The learning system aims to teach robotic students not only object classification by observation of key features, but also common sense knowledge of form and function,  as well as fundamental understanding of the way things work and human behavior. Serving food and drinks and finding keys, along with conversational etiquette, musical appreciation and performance, dancing and more are on the syllabus of robot education. Cooperative learning is also part of the curriculum as developers at Cornell designed the system so that robots can share knowledge and learn from one another, as well as from observation and experience, just like human students.

Funded and supported through organizations dedicated to scientific innovation in robotics such as the National Robotics Initiative, the National Science Foundations, Army and Navy Research offices, Qualcomm, Google, Microsoft and the Alfred P. Sloan Foundation, the Robo Brain project network resembles the labyrinth of relational connections on social media on a galactic scale. Designers have worked tirelessly putting together a vast array of electronic information from the Internet and digital simulations for the electronic database. They also run countless trials with robots in real-life situations before rolling out the ground-breaking technology to the public.
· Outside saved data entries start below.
Lemma framed_draw_normal : framed (@NumPy.draw_normal G _).
Proof.
  intros g l. unfold NumPy.draw_normal. cbn [gen calls].
  destruct (standard_normal g). cbn. rewrite app_nil_r. reflexivity.
Qed.

Lemma framed_comprehension {A B} (f : A -> M G B) (xs : list A) :
  (forall x, framed (f x)) -> framed (comprehension f xs).
Proof.
  intros Hf. induction xs as [|x xs IH]; cbn [comprehension].
  - apply framed_ret.
  - apply framed_bind; [apply Hf|]. intros y.
    apply framed_bind; [exact IH|]. intros ys. apply framed_ret.
Qed.

Lemma framed_for_range {S} (n : nat) (body : S -> M G S) (st : S) :
  (forall s, framed (body s)) -> framed (for_range n body st).
Proof.
  intros Hb. revert st. induction n as [|n IH]; intros st; cbn [for_range].
  - apply framed_ret.
  - apply framed_bind; [apply Hb | exact IH].
Qed.

Ltac framing :=
  repeat first
    [ apply framed_ret | apply framed_raise | apply framed_lift
    | apply framed_record | apply framed_draw_sample | apply framed_draw_normal
    | apply framed_bind; [|intro]
    | apply framed_comprehension; intro
    | apply framed_for_range; intro ].

Lemma framed_random_uniform low high : framed (@NumPy.random_uniform G _ low high).
Proof. unfold NumPy.random_uniform. framing. Qed.

Lemma framed_random_normal loc scale size :
  framed (@NumPy.random_normal G _ loc scale size).
Proof.
  unfold NumPy.random_normal. destruct (Qlt_bool scale 0); framing.
Qed.

Lemma framed_random_choice {A} (a : list A) (p : list Q) :
  framed (@NumPy.random_choice G _ A a p).
Proof.
  unfold NumPy.random_choice.
  repeat match goal with |- framed (if ?b then _ else _) => destruct b end;
    framing.
  destruct (nth_error a _); framing.
Qed.

Lemma framed_call_density P samp : framed (@call_density G P samp).
Proof. unfold call_density. framing. Qed.

Lemma framed_proposal oldsamp sigmaprop D :
  framed (@proposal G _ oldsamp sigmaprop D).
Proof.
  unfold proposal. apply framed_bind; [apply framed_random_normal|].
  intro. framing.
Qed.

Lemma framed_accept newsamp oldsamp paramrange P :
  framed (@accept G _ newsamp oldsamp paramrange P).
Proof.
  unfold accept. destruct (negb _); [framing|].
  apply framed_bind; [apply framed_call_density|]. intro newprob.
  apply framed_bind; [apply framed_call_density|]. intro oldprob.
  destruct (Qle_bool oldprob newprob); [framing|].
  apply framed_bind; [framing|]. intro prob.
  apply framed_bind; [apply framed_random_choice|]. intro acc.
  framing.
Qed.

Lemma framed_chain_body paramrange sigmaprop D P st :
  framed (@chain_body G _ paramrange sigmaprop D P st).
Proof.
  unfold chain_body. apply framed_bind; [apply framed_proposal|].
  intro newsamp. apply framed_bind; [apply framed_accept|].
  intros [acc x']. framing.
Qed.

Lemma framed_initial_sample paramrange D :
  framed (@initial_sample G _ paramrange D).
Proof.
  unfold initial_sample. apply framed_comprehension. intro d.
  destruct (nth_error paramrange d) as [[low high]|];
    [apply framed_random_uniform | apply framed_raise].
Qed.

Lemma framed_run_chain steps paramrange sigmaprop D P :
  framed (@run_chain G _ steps paramrange sigmaprop D P).
Proof.
  unfold run_chain. apply framed_bind; [apply framed_initial_sample|].
  intro oldsamp. apply framed_bind.
  - apply framed_for_range. intro. apply framed_chain_body.
  - intro st. framing.
Qed.

End Framing.

(** ** Lists and comprehensions *)

Lemma same_value_length (s t : sample) : same_value s t -> length s = length t.
Proof. induction 1; cbn; congruence. Qed.

Lemma same_value_nth (s t : sample) d v :
  same_value s t -> nth_error s d = Some v ->
  exists v', nth_error t d = Some v' /\ v == v'.
Proof.
  intros Hst. revert d. induction Hst as [|x y s t Hxy Hst IH]; intros [|d] E;
    try discriminate; cbn in *.
  - injection E as <-. eauto.
  - apply IH. exact E.
Qed.

Lemma skipn_nth_error {A} (l : list A) (s : nat) (a : A) :
  nth_error l s = Some a -> skipn s l = a :: skipn (S s) l.
Proof.
  revert l. induction s as [|s IH]; intros [|x l] E; try discriminate.
  - injection E as <-. reflexivity.
  - cbn in E. rewrite (skipn_cons s x l). apply IH. exact E.
Qed.

Lemma mixture_length acc newsamp oldsamp :
  length newsamp = length oldsamp ->
  length (mixture acc newsamp oldsamp) = length oldsamp.
Proof.
  intros Hlen. unfold mixture, NumPy.scale.
  rewrite length_map, length_combine, !length_map, Hlen. apply Nat.min_id.
Qed.

Lemma add_same_length (a b : sample) :
  length a = length b ->
  NumPy.add a b = Ok (map (fun '(x, y) => x + y) (combine a b)).
Proof.
  intros Hlen. unfold NumPy.add, NumPy.broadcast.
  rewrite Hlen, Nat.eqb_refl. reflexivity.
Qed.

Section Comprehension.
Context {G : Type} {A B : Type} (f : A -> M G B).

Lemma comprehension_length xs (w : world G) ys w' :
  comprehension f xs w = Ok (ys, w') -> length ys = length xs.
Proof.
  revert w ys w'. induction xs as [|x xs IH]; intros w ys w'; cbn [comprehension].
  - intros [= <- <-]. reflexivity.
  - unfold bind at 1. destruct (f x w) as [[y w1]|]; [|discriminate].
    unfold bind at 1. destruct (comprehension f xs w1) as [[ys1 w2]|] eqn:E;
      [|discriminate].
    intros [= <- <-]. cbn. f_equal. eapply IH. exact E.
Qed.

Lemma comprehension_silent xs (w : world G) ys w' :
  (forall x y w w', f x w = Ok (y, w') -> calls w' = calls w) ->
  comprehension f xs w = Ok (ys, w') -> calls w' = calls w.
Proof.
  intros Hf. revert w ys w'.
  induction xs as [|x xs IH]; intros w ys w'; cbn [comprehension].
  - intros [= <- <-]. reflexivity.
  - unfold bind at 1. destruct (f x w) as [[y w1]|] eqn:E1; [|discriminate].
    unfold bind at 1. destruct (comprehension f xs w1) as [[ys1 w2]|] eqn:E;
      [|discriminate].
    intros [= <- <-]. rewrite (IH _ _ _ E). eapply Hf. exact E1.
Qed.

Lemma comprehension_total xs (w : world G) :
  (forall x w, In x xs -> exists y w', f x w = Ok (y, w')) ->
  exists ys w', comprehension f xs w = Ok (ys, w').
Proof.
  revert w. induction xs as [|x xs IH]; intros w Hf; cbn [comprehension].
  - eexists _, _. reflexivity.
  - destruct (Hf x w (or_introl eq_refl)) as (y & w1 & E1).
    destruct (IH w1) as (ys & w2 & E2).
    { intros x0 w0 Hin. apply Hf. right. exact Hin. }
    unfold bind. rewrite E1, E2. eexists _, _. reflexivity.
Qed.

End Comprehension.

(** ** The draws of the driver *)

Section DriverFacts.
Context {G : Type} `{RandomState G}.

Lemma random_uniform_run low high (w : world G) :
  NumPy.random_uniform low high w =
    Ok (low + (high - low) * fst (random_sample (gen w)),
        World (snd (random_sample (gen w))) (calls w ++ [EvUniform low high])).
Proof.
  unfold NumPy.random_uniform, bind, record, NumPy.draw_sample, ret.
  cbn [gen calls]. destruct (random_sample (gen w)). reflexivity.
Qed.

Lemma random_normal_inv loc scale size (w : world G) eps w' :
  NumPy.random_normal loc scale size w = Ok (eps, w') ->
  length eps = size /\ calls w' = calls w ++ [EvNormal scale size].
Proof.
  unfold NumPy.random_normal. destruct (Qlt_bool scale 0); [discriminate|].
  unfold bind at 1, record. intros E. split.
  - apply comprehension_length in E. rewrite length_seq in E. exact E.
  - apply comprehension_silent in E; [exact E|].
    intros _ y w0 w0'. unfold bind, NumPy.draw_normal, ret.
    destruct (standard_normal (gen w0)). intros [= _ <-]. reflexivity.
Qed.

Lemma random_normal_total loc scale size (w : world G) :
  0 <= scale -> exists eps w', NumPy.random_normal loc scale size w = Ok (eps, w').
Proof.
  intros Hs. unfold NumPy.random_normal.
  apply Qlt_bool_false_iff in Hs. rewrite Hs.
  unfold bind at 1, record. apply comprehension_total.
  intros _ w0 _. unfold bind, NumPy.draw_normal, ret.
  destruct (standard_normal (gen w0)). eexists _, _. reflexivity.
Qed.

Lemma proposal_inv oldsamp sigmaprop D (w : world G) cand w1 :
  length oldsamp = D ->
  proposal oldsamp sigmaprop D w = Ok (cand, w1) ->
  length cand = D /\ calls w1 = calls w ++ [EvNormal sigmaprop D].
Proof.
  intros Hlen. unfold proposal, bind.
  destruct (NumPy.random_normal 0 sigmaprop D w) as [[eps w0]|] eqn:E;
    [|discriminate].
  apply random_normal_inv in E as [Heps Hcalls].
  rewrite add_same_length by congruence. unfold lift.
  intros [= <- <-]. split; [|exact Hcalls].
  rewrite length_map, length_combine, Hlen, Heps. apply Nat.min_id.
Qed.

Lemma proposal_total oldsamp sigmaprop D (w : world G) :
  0 <= sigmaprop -> length oldsamp = D ->
  exists cand w1, proposal oldsamp sigmaprop D w = Ok (cand, w1).
Proof.
  intros Hs Hlen. unfold proposal, bind.
  destruct (random_normal_total 0 sigmaprop D w Hs) as (eps & w0 & E).
  rewrite E. apply random_normal_inv in E as [Heps _].
  rewrite add_same_length by congruence. eexists _, _. reflexivity.
Qed.

Lemma initial_from_inv paramrange n : forall s (w : world G) x0 w0,
  initial_from paramrange s n w = Ok (x0, w0) ->
  length x0 = n /\
  calls w0 = calls w ++
             map (fun '(low, high) => EvUniform low high)
                 (firstn n (skipn s paramrange)) /\
  forall i v, nth_error x0 i = Some v ->
    exists low high u,
      nth_error paramrange (s + i) = Some (low, high) /\
      0 <= u /\ u < 1 /\ v = low + (high - low) * u.
Proof.
  unfold initial_from.
  induction n as [|n IH]; intros s w x0 w0; cbn [seq comprehension].
  - intros [= <- <-]. cbn. rewrite app_nil_r.
    repeat split. intros [|i] v E; discriminate.
  - unfold bind at 1.
    destruct (nth_error paramrange s) as [[low high]|] eqn:Es; [|discriminate].
    rewrite random_uniform_run.
    unfold bind at 1.
    destruct (comprehension _ (seq (S s) n) _) as [[xs w1]|] eqn:E; [|discriminate].
    intros [= <- <-].
    apply IH in E as (Hlen & Hcalls & Hnth). cbn [calls] in Hcalls.
    split; [cbn; congruence|]. split.
    + rewrite Hcalls, (skipn_nth_error _ _ _ Es). cbn [firstn map].
      rewrite <- app_assoc. reflexivity.
    + intros [|i] v E; cbn in E.
      * injection E as <-. rewrite Nat.add_0_r.
        destruct (random_sample_unit (gen w)) as [Hu0 Hu1].
        exists low, high, (fst (random_sample (gen w))). auto.
      * rewrite Nat.add_succ_r. apply (Hnth i v E).
Qed.

Lemma initial_from_total paramrange n : forall s (w : world G),
  (s + n <= length paramrange)%nat ->
  exists x0 w0, initial_from paramrange s n w = Ok (x0, w0).
Proof.
  intros s w Hle. unfold initial_from. apply comprehension_total.
  intros d w1 Hin. apply in_seq in Hin.
  destruct (nth_error paramrange d) as [[low high]|] eqn:E.
  - rewrite random_uniform_run. eexists _, _. reflexivity.
  - apply nth_error_None in E. lia.
Qed.

End DriverFacts.

(** ** What a returning call of [accept] has done *)

Section AcceptInversion.
Context {G : Type} `{RandomState G}.

Lemma random_choice_calls {A} (a : list A) p (w : world G) x w' :
  NumPy.random_choice a p w = Ok (x, w') -> calls w' = calls w ++ [EvChoice p].
Proof.
  unfold NumPy.random_choice.
  repeat match goal with
         | |- (if ?b then _ else _) _ = _ -> _ => destruct b; [discriminate|]
         end.
  unfold bind, record, NumPy.draw_sample. cbn [gen calls].
  destruct (random_sample (gen w)) as [u g].
  destruct (nth_error a _); [|discriminate].
  intros [= _ <-]. reflexivity.
Qed.

Lemma accept_inv cand x paramrange P (w : world G) acc x' w' :
  length cand = length x ->
  accept cand x paramrange P w = Ok ((acc, x'), w') ->
  same_value x' (if acc then cand else x) /\
  (acc = true -> in_range cand paramrange = true) /\
  (calls w' = calls w \/
   (exists newprob oldprob,
       oldprob <= newprob /\
       calls w' = calls w ++ [EvDensity cand newprob; EvDensity x oldprob]) \/
   (exists newprob oldprob,
       newprob < oldprob /\
       calls w' = calls w ++ [EvDensity cand newprob; EvDensity x oldprob;
                              EvChoice [newprob / oldprob; 1 - newprob / oldprob]])).
Proof.
  intros Hlen. unfold accept.
  destruct (in_range cand paramrange) eqn:E; cbn [negb].
  - unfold call_density, bind at 1 2 3 4 5 6, lift, record, ret.
    destruct (P cand) as [newprob|]; [|discriminate].
    destruct (P x) as [oldprob|]; [|discriminate].
    cbn [gen calls].
    destruct (Qle_bool oldprob newprob) eqn:Ele.
    + intros [= <- <- <-]. split; [apply same_value_refl|]. split; [auto|].
      right; left. exists newprob, oldprob. apply Qle_bool_iff in Ele.
      cbn [calls]. rewrite <- app_assoc. auto.
    + unfold truediv. destruct (Qeq_bool oldprob 0); [discriminate|].
      unfold bind at 1 2.
      destruct (NumPy.random_choice _ _ _) as [[a w1]|] eqn:Ech; [|discriminate].
      rewrite add_same_length
        by (unfold NumPy.scale; rewrite !length_map; exact Hlen).
      unfold bind. intros [= <- <- <-].
      split; [apply (mixture_value a cand x Hlen)|]. split; [auto|].
      right; right. exists newprob, oldprob. apply Qle_bool_false_iff in Ele.
      apply random_choice_calls in Ech. cbn [calls] in Ech.
      rewrite Ech, <- !app_assoc. auto.
  - intros [= <- <- <-]. split; [apply same_value_refl|].
    split; [discriminate|]. left. reflexivity.
Qed.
With the Robo Brain debut, ongoing concerns about the mechanized counterparts’ ability to effectively adapt to working side-by-side with humans in the workplace take a back burner to the potential to school the mechanical creatures in competent and useful work habits and social skills. Going forward, MIT assistant professor of Aeronautics and Astronautics, Julie Shah and Steve Derby, co-director at Rensselaer Polytechnic Institute’s Flexible Manufacturing Center foresee robotic assistance in factories and hospital operating rooms as the wave of the future. The Robo Brain launch sets in motion an evolution in robotic design that catalyzes the realization of a practical partnership between robots and humans and brings to life the sci-fi dreams of many hopeful visionaries.